We expect that these multispecies and complex HOI structures are more ubiquitous than has been previously supported by the literature16,19,40. Cascading 2nd degree HOI interfering with the 1st degree HOI, as in our study, occurs across trophic levels in both terrestrial and aquatic ecosystems18,19,40. Although our system may seem idiosyncratic, the functional roles of the HOIs species are observable in other systems.

For example, the monarch butterfly suffers from the protozoic parasite (Ophryocytis elektroscirrha), and the cardenolides in the milkweed (Asclepias curaassavica) reduces the parasite infection of the butterfly. Yet, an aphid (Aphis nerii) alters the cardenolide concentration in the plant, increasing the infection rate of the butterfly29. Potentially, other organisms able to utilize the cardenolides for protection would experience similar dynamics in this type of interaction structure. On the evolutionary side, we know that the infected female monarch butterfly tend to lay eggs on anti-parasite milkweeds that reduce the transmission and the virulence of the parasite on the monarch caterpillars41. Such cross-generational medication would alter the intricacy of consumer-resource interaction between the butterfly and high vs. low-cardenolide milkweeds, an evolutionary consequence emerging from the 2nd degree HOI that a third-party herbivore (A. nerii) initiates. The habitat choices of infected vs. uninfected female butterflies might contribute to determining whether pair-wise density effects are sufficient for explaining the tri-trophic milkweed-butterfly-protozoic parasite system.

Similar effects have also been found in an arthropod-ant-bird system in pine canopies where predatory birds interrupt the mutualism between ants and ant-tended aphids40. Birds here play a similar functional role as the phorid fly in our system. By changing the foraging behavior of ants, birds reduce the ant-tended aphid and herbivore abundances. A later study in the same system found that birds (the 2nd degree HOI) but not ants (the 1st degree HOI) have an emergent effect on plant phytochemistry. Such an emerging effect is only revealed while ants are present42.

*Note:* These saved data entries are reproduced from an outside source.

(* ===== verification/SqliteTx.v ===== *)
(** * Transactions on one SQLite connection

    What the native account store uses of a connection: statements and queries that
    may fail at any call, transactions that commit everything or nothing, and the
    random source. The schema is a parameter [D], the error of the code that runs the
    statements a parameter [E]; [hoare] is the partial-correctness judgement the
    components prove their operations with, [transaction_hoare] its transaction rule. *)

From S2P Require Import Prelude.
Local Open Scope Z_scope.

(** The database, the calls made so far and the random draws made so far. *)
Record Conn (D : Type) : Type := mkConn {
  db_of : D;
  calls_of : nat;
  draws_of : nat;
}.
Arguments mkConn {D} db_of calls_of draws_of.
Arguments db_of {D} c.
Arguments calls_of {D} c.
Arguments draws_of {D} c.

Section Connection.
Context {D E : Type} (sqlite_fails : nat -> bool) (unavailable : E).

(** Every call may fail; [.map_err(|_| ..StoreUnavailable)]. *)
Definition sql_call : M (Conn D) E unit := fun s =>
  let s' := mkConn (db_of s) (S (calls_of s)) (draws_of s) in
  if sqlite_fails (calls_of s) then (Err unavailable, s') else (Ok tt, s').

Definition sql_query {A} (f : D -> A) : M (Conn D) E A := sql_call ;;; (fun s => (Ok (f (db_of s)), s)).

(** [execute]: the number of affected rows, or a violated constraint. *)
Definition sql_execute (f : D -> option (Z * D)) : M (Conn D) E Z :=
  sql_call ;;; (fun s => match f (db_of s) with
                         | Some (n, db) => (Ok n, mkConn db (calls_of s) (draws_of s))
                         | None => (Err unavailable, s)
                         end).

(** BEGIN, the body, COMMIT; a transaction that is dropped rolls back. *)
Definition sql_transaction {A} (body : M (Conn D) E A) : M (Conn D) E A := fun s =>
  match (sql_call ;;; (let! a := body in sql_call ;;; ret a)) s with
  | (Ok a, s') => (Ok a, s')
  | (r, s') => (r, mkConn (db_of s) (calls_of s') (draws_of s'))
  end.

(** A transaction whose body may also return without committing. *)
Definition sql_scope {A} (body : M (Conn D) E (A * bool)) : M (Conn D) E A := fun s =>
  match (sql_call ;;; (let! x := body in if x.2 then sql_call ;;; ret x else ret x)) s with
  | (Ok (a, true), s') => (Ok a, s')
  | (Ok (a, false), s') => (Ok a, mkConn (db_of s) (calls_of s') (draws_of s'))
  | (Err e, s') => (Err e, mkConn (db_of s) (calls_of s') (draws_of s'))
  | (Panic, s') => (Panic, mkConn (db_of s) (calls_of s') (draws_of s'))
  end.

(** [getrandom::fill] of a buffer of [n] bytes. *)
Definition draw (random : nat -> nat -> option (list Byte.byte)) (n : nat) : M (Conn D) E (option (list Byte.byte)) :=
  fun s => (Ok (random n (draws_of s)), mkConn (db_of s) (calls_of s) (S (draws_of s))).

Fixpoint fold_m {A B} (f : A -> B -> M (Conn D) E A) (l : list B) (a : A) : M (Conn D) E A :=
  match l with
  | [] => ret a
  | b :: rest => let! a := f a b in fold_m f rest a
  end.

(** ** Partial correctness *)

Lemma bind_ok {S F A B} (m : M S F A) (k : A -> M S F B) s b s' :
  bind m k s = (Ok b, s') -> exists a s1, m s = (Ok a, s1) /\ k a s1 = (Ok b, s').
Proof. unfold bind. destruct (m s) as [[a|e|] s1]; [eauto|done..]. Qed.

Lemma map_err_ok {F G A} (f : F -> G) (r : result F A) a : map_err f r = Ok a -> r = Ok a.
Proof. destruct r; simpl; [congruence|done..]. Qed.

Definition hoare {A} (P : D -> Prop) (m : M (Conn D) E A) (Q : A -> D -> Prop) : Prop :=
  forall s a s', P (db_of s) -> m s = (Ok a, s') -> Q a (db_of s').

Lemma hoare_ret {A} (P : D -> Prop) (a : A) (Q : A -> D -> Prop) : (forall db, P db -> Q a db) -> hoare P (ret a) Q.
Proof. intros HQ s b s' HP [= <- <-]. auto. Qed.

Lemma hoare_raise {A} (P : D -> Prop) e (Q : A -> D -> Prop) : hoare P (raise e) Q.
Proof. by intros s a s' _ [=]. Qed.

Lemma hoare_lift {A} (P : D -> Prop) (r : result E A) (Q : A -> D -> Prop) :
  (forall a db, r = Ok a -> P db -> Q a db) -> hoare P (lift r) Q.
Proof. intros HQ s a s' HP [= -> <-]. auto. Qed.

Lemma hoare_bind {A B} (P : D -> Prop) (m : M (Conn D) E A) (k : A -> M (Conn D) E B) Q R :
  hoare P m Q -> (forall a, hoare (Q a) (k a) R) -> hoare P (bind m k) R.
Proof.
  intros Hm Hk s b s' HP Hrun. unfold bind in Hrun. destruct (m s) as [[a|e|] s1] eqn:Hms; [|done..].
  eapply Hk; [by eapply Hm|done].
Qed.

Lemma hoare_weaken {A} (P P' : D -> Prop) (m : M (Conn D) E A) (Q Q' : A -> D -> Prop) :
  hoare P m Q -> (forall db, P' db -> P db) -> (forall a db, Q a db -> Q' a db) -> hoare P' m Q'.
Proof. intros Hm HP HQ s a s' Hs Hrun. apply HQ. by eapply Hm; [apply HP|]. Qed.

Lemma sql_call_db s r s' : sql_call s = (r, s') -> db_of s' = db_of s.
Proof. unfold sql_call. destruct (sqlite_fails (calls_of s)); by intros [= <- <-]. Qed.

Lemma hoare_query {A} (P : D -> Prop) (f : D -> A) (Q : A -> D -> Prop) :
  (forall db, P db -> Q (f db) db) -> hoare P (sql_query f) Q.
Proof.
  intros HQ s a s' HP Hrun. unfold sql_query, bind in Hrun. destruct (sql_call s) as [[[]|e|] s1] eqn:Hc; [|done..].
  apply sql_call_db in Hc. injection Hrun as <- <-. rewrite Hc. auto.
Qed.

Lemma hoare_execute (P : D -> Prop) f (Q : Z -> D -> Prop) :
  (forall db n db', P db -> f db = Some (n, db') -> Q n db') -> hoare P (sql_execute f) Q.
Proof.
  intros HQ s a s' HP Hrun. unfold sql_execute, bind in Hrun. destruct (sql_call s) as [[[]|e|] s1] eqn:Hc; [|done..].
  apply sql_call_db in Hc. rewrite Hc in Hrun. destruct (f (db_of s)) as [[n db']|] eqn:Hf; [|done].
  injection Hrun as <- <-. eauto.
Qed.

Lemma hoare_draw random n (P : D -> Prop) (Q : option (list Byte.byte) -> D -> Prop) :
  (forall k db, P db -> Q (random n k) db) -> hoare P (draw random n) Q.
Proof. intros HQ s a s' HP [= <- <-]. by apply HQ. Qed.

(** A loop whose state is described by what it has consumed. *)
Lemma hoare_fold {A B} (I : list B -> A -> D -> Prop) (f : A -> B -> M (Conn D) E A) l a :
  (forall done b a, hoare (I done a) (f a b) (I (done ++ [b]))) -> hoare (I [] a) (fold_m f l a) (I l).
Proof.
  intros Hf. assert (forall rest seen a, hoare (I seen a) (fold_m f rest a) (I (seen ++ rest))) as Hgen; [|apply (Hgen l [])].
  induction rest as [|b rest IH]; intros seen x; simpl; [apply hoare_ret; by rewrite app_nil_r|].
  eapply hoare_bind; [apply Hf|]. intros y. replace (seen ++ b :: rest) with ((seen ++ [b]) ++ rest) by (by rewrite <- app_assoc).
  apply IH.
Qed.

(** A transaction commits what its body established, or changes nothing. *)
Lemma transaction_hoare {A} (P : D -> Prop) (body : M (Conn D) E A) Q s r s' :
  hoare P body Q -> P (db_of s) -> sql_transaction body s = (r, s') ->
  match r with Ok a => Q a (db_of s') | _ => db_of s' = db_of s end.
Proof.
  intros Hb HP Hrun. unfold sql_transaction, bind in Hrun. destruct (sql_call s) as [[[]|e|] s1] eqn:Hc1;
    [|by injection Hrun as <- <-..]. apply sql_call_db in Hc1.
  destruct (body s1) as [[a|e|] s2] eqn:Hbody; [|by injection Hrun as <- <-..].
  destruct (sql_call s2) as [[[]|e|] s3] eqn:Hc2; [|by injection Hrun as <- <-..].
  apply sql_call_db in Hc2. unfold ret in Hrun. injection Hrun as <- <-. rewrite Hc2.
  eapply Hb; [|done]. by rewrite Hc1.
Qed.

Lemma scope_hoare {A} (P : D -> Prop) (body : M (Conn D) E (A * bool)) Q s r s' :
  hoare P body Q -> P (db_of s) -> sql_scope body s = (r, s') ->
  match r with
  | Ok a => Q (a, true) (db_of s') \/ db_of s' = db_of s /\ exists db, Q (a, false) db
  | _ => db_of s' = db_of s
  end.
Proof.
  intros Hb HP Hrun. unfold sql_scope, bind in Hrun. destruct (sql_call s) as [[[]|e|] s1] eqn:Hc1;
    [|by injection Hrun as <- <-..]. apply sql_call_db in Hc1.
  destruct (body s1) as [[[a b]|e|] s2] eqn:Hbody; [|by injection Hrun as <- <-..].
  assert (HQ : Q (a, b) (db_of s2)) by (eapply Hb; [by rewrite Hc1|done]). simpl in Hrun. destruct b.
  - destruct (sql_call s2) as [[[]|e|] s3] eqn:Hc2; [|by injection Hrun as <- <-..].
    apply sql_call_db in Hc2. unfold ret in Hrun. injection Hrun as <- <-. left. by rewrite Hc2.
  - unfold ret in Hrun. injection Hrun as <- <-. right. simpl. eauto.
Qed.

(** The same rules, for code that also counts its draws. *)
Lemma execute_ok f s n s' : sql_execute f s = (Ok n, s') -> f (db_of s) = Some (n, db_of s') /\ draws_of s' = draws_of s.
Proof.
  intros Hrun. unfold sql_execute, bind, sql_call in Hrun. destruct (sqlite_fails (calls_of s)); [done|]. simpl in Hrun.
  destruct (f (db_of s)) as [[m db]|]; [|done]. by injection Hrun as <- <-.
Qed.

Lemma query_ok {A} (f : D -> A) s a s' : sql_query f s = (Ok a, s') -> a = f (db_of s) /\ db_of s' = db_of s /\ draws_of s' = draws_of s.
Proof.
  intros Hrun. unfold sql_query, bind, sql_call in Hrun. destruct (sqlite_fails (calls_of s)); [done|]. by injection Hrun as <- <-.
Qed.

Lemma transaction_ok {A} (body : M (Conn D) E A) s a s' :
  sql_transaction body s = (Ok a, s') ->
  exists s1 s2, body s1 = (Ok a, s2) /\ db_of s1 = db_of s /\ draws_of s1 = draws_of s /\ db_of s2 = db_of s' /\ draws_of s2 = draws_of s'.
Proof.
  intros Hrun. unfold sql_transaction, bind, sql_call in Hrun. destruct (sqlite_fails (calls_of s)); [done|]. simpl in Hrun.
  destruct (body _) as [[x|e|] s2] eqn:Hb; [|done..]. destruct (sqlite_fails (calls_of s2)); [done|]. injection Hrun as <- <-. by eexists _, s2.
Qed.

Lemma fold_ok {A B} (I : list B -> A -> Conn D -> Prop) (f : A -> B -> M (Conn D) E A) l a s a' s' :
  (forall seen b rest x t x' t', l = seen ++ b :: rest -> I seen x t -> f x b t = (Ok x', t') -> I (seen ++ [b]) x' t') ->
  I [] a s -> fold_m f l a s = (Ok a', s') -> I l a' s'.
Proof.
  intros Hf. enough (Hgen : forall rest seen x t, l = seen ++ rest -> I seen x t -> fold_m f rest x t = (Ok a', s') -> I l a' s')
    by (by apply (Hgen l [])).
  induction rest as [|b rest IH]; intros seen x t Hl Hx Hrun; simpl in Hrun; [injection Hrun as <- <-; by rewrite Hl, app_nil_r|].
  apply bind_ok in Hrun as (x1 & t1 & Hb & Hrun). eapply (IH (seen ++ [b])); [by rewrite <- app_assoc| |exact Hrun]. by eapply Hf.
Qed.

(** ** All or nothing *)

(** From [db], a result describes the new database; any error leaves [db]. *)
Definition atomic {A} (db : D) (m : M (Conn D) E A) (Q : A -> D -> Prop) : Prop :=
  forall s r s', db_of s = db -> m s = (r, s') -> match r with Ok a => Q a (db_of s') | _ => db_of s' = db end.

Lemma atomic_raise {A} db e (Q : A -> D -> Prop) : atomic db (raise e) Q.
Proof. by intros s r s' Hs [= <- <-]. Qed.

Lemma atomic_lift {A B} db (x : result E A) (k : A -> M (Conn D) E B) Q :
  (forall a, x = Ok a -> atomic db (k a) Q) -> atomic db (bind (lift x) k) Q.
Proof. intros Hk s r s' Hs Hrun. unfold bind, lift in Hrun. destruct x; [by eapply Hk|by injection Hrun as <- <-..]. Qed.

Lemma atomic_draw {B} db random n (k : option (list Byte.byte) -> M (Conn D) E B) Q :
  (forall j, atomic db (k (random n j)) Q) -> atomic db (bind (draw random n) k) Q.
Proof. intros Hk s r s' Hs Hrun. unfold bind, draw in Hrun. eapply Hk; [|exact Hrun]. exact Hs. Qed.

Lemma atomic_transaction {A} db (body : M (Conn D) E A) Q : hoare (eq db) body Q -> atomic db (sql_transaction body) Q.
Proof. intros Hb s r s' Hs Hrun. pose proof (transaction_hoare (eq db) body Q s r s' Hb (eq_sym Hs) Hrun). destruct r; congruence. Qed.

(** A single statement whose count decides. *)
Lemma atomic_execute {A} db f (k : Z -> M (Conn D) E A) Q :
  (forall n db', f db = Some (n, db') -> (exists a, k n = ret a /\ Q a db') \/ (db' = db /\ exists e, k n = raise e)) ->
  atomic db (bind (sql_execute f) k) Q.
Proof.
  intros Hk s r s' Hs Hrun. unfold sql_execute, bind in Hrun. destruct (sql_call s) as [[[]|e|] s1] eqn:Hc; apply sql_call_db in Hc;
    [|injection Hrun as <- <-; congruence..]. rewrite Hc, Hs in Hrun.
  destruct (f db) as [[n db']|] eqn:Hf; [|injection Hrun as <- <-; congruence].
  destruct (Hk n db' eq_refl) as [(a & Ha & HQ)|(-> & e & He)]; [rewrite Ha in Hrun|rewrite He in Hrun]; by injection Hrun as <- <-.
Qed.

(** ** Runs without SQLite failures *)

Definition succeeds {A} (m : M (Conn D) E A) (db : D) (a : A) (db' : D) : Prop :=
  forall s, db_of s = db -> exists s', m s = (Ok a, s') /\ db_of s' = db'.

Lemma succeeds_ret {A} (a : A) db : succeeds (ret a) db a db.
Proof. intros s Hs. by exists s. Qed.

Lemma succeeds_lift {A} (r : result E A) a db : r = Ok a -> succeeds (lift r) db a db.
Proof. intros -> s Hs. by exists s. Qed.

Lemma succeeds_bind {A B} (m : M (Conn D) E A) (k : A -> M (Conn D) E B) db a db1 b db2 :
  succeeds m db a db1 -> succeeds (k a) db1 b db2 -> succeeds (bind m k) db b db2.
Proof. intros Hm Hk s Hs. destruct (Hm s Hs) as (s1 & H1 & Hs1). unfold bind. rewrite H1. auto. Qed.

Section Healthy.
Hypothesis healthy : forall n, sqlite_fails n = false.

Lemma succeeds_call db : succeeds sql_call db tt db.
Proof. intros s Hs. unfold sql_call. rewrite healthy. by eexists. Qed.

Lemma succeeds_query {A} (f : D -> A) db : succeeds (sql_query f) db (f db) db.
Proof. eapply succeeds_bind; [apply succeeds_call|]. intros s Hs. exists s. by rewrite Hs. Qed.

Lemma succeeds_execute f db n db' : f db = Some (n, db') -> succeeds (sql_execute f) db n db'.
Proof. intros Hf. eapply succeeds_bind; [apply succeeds_call|]. intros s Hs. rewrite Hs, Hf. by eexists. Qed.

Lemma succeeds_scope {A} (m : M (Conn D) E (A * bool)) db a db' : succeeds m db (a, true) db' -> succeeds (sql_scope m) db a db'.
Proof.
  intros Hm s Hs.
  assert (succeeds (sql_call ;;; (let! x := m in if x.2 then sql_call ;;; ret x else ret x)) db (a, true) db') as Hr.
  { eapply succeeds_bind; [apply succeeds_call|]. eapply succeeds_bind; [exact Hm|]. simpl.
    eapply succeeds_bind; [apply succeeds_call|]. apply succeeds_ret. }
  destruct (Hr s Hs) as (s1 & H1 & Hs1). exists s1. unfold sql_scope. by rewrite H1.
Qed.

Lemma succeeds_transaction {A} (m : M (Conn D) E A) db a db' : succeeds m db a db' -> succeeds (sql_transaction m) db a db'.
Proof.
  intros Hm s Hs. assert (succeeds (sql_call ;;; (let! x := m in sql_call ;;; ret x)) db a db') as Hr.
  { eapply succeeds_bind; [apply succeeds_call|]. eapply succeeds_bind; [exact Hm|].
    eapply succeeds_bind; [apply succeeds_call|]. apply succeeds_ret. }
  destruct (Hr s Hs) as (s1 & H1 & Hs1). exists s1. unfold sql_transaction. by rewrite H1.
Qed.
End Healthy.
End Connection.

This study contributes to the emerging literature of empirical studies of cascading 1st and 2nd order HOIs and demonstrate that these interactions affect important population parameters (survival and sex ratio) of an organism at the base of the cascade (in this case the coccinellid beetle; Fig. 1). We argue that these HOIs can have important evolutionary consequences for the organisms involved; in this case, strengthening myrmecophilic traits in coccinellid beetle. We also argue that cascading HOIs and its evolutionary consequences are more prevalent in nature than previously recognized. Predicting the occurrences and the functions of higher-order interactions have been a challenge in ecology16,28. Systems such as ours, Lefèvre et al.43, and Mooney40,42 would contribute to exploring the pathways and demographic parameters in modeling the ecological and evolutionary effects of higher-order interactions1,11,44. From these studies, we learn that organisms at various trophic levels can be the initiators and receivers of such complex interactions, and non-feeding parameters are often involved. From a practical perspective, because the beetle in the study is a voracious predator of scale insects in coffee agroecosystems, understanding how these HOIs affect the survival and the sex ratio of the beetle is important for maintaining pest control services in these agroecosystems.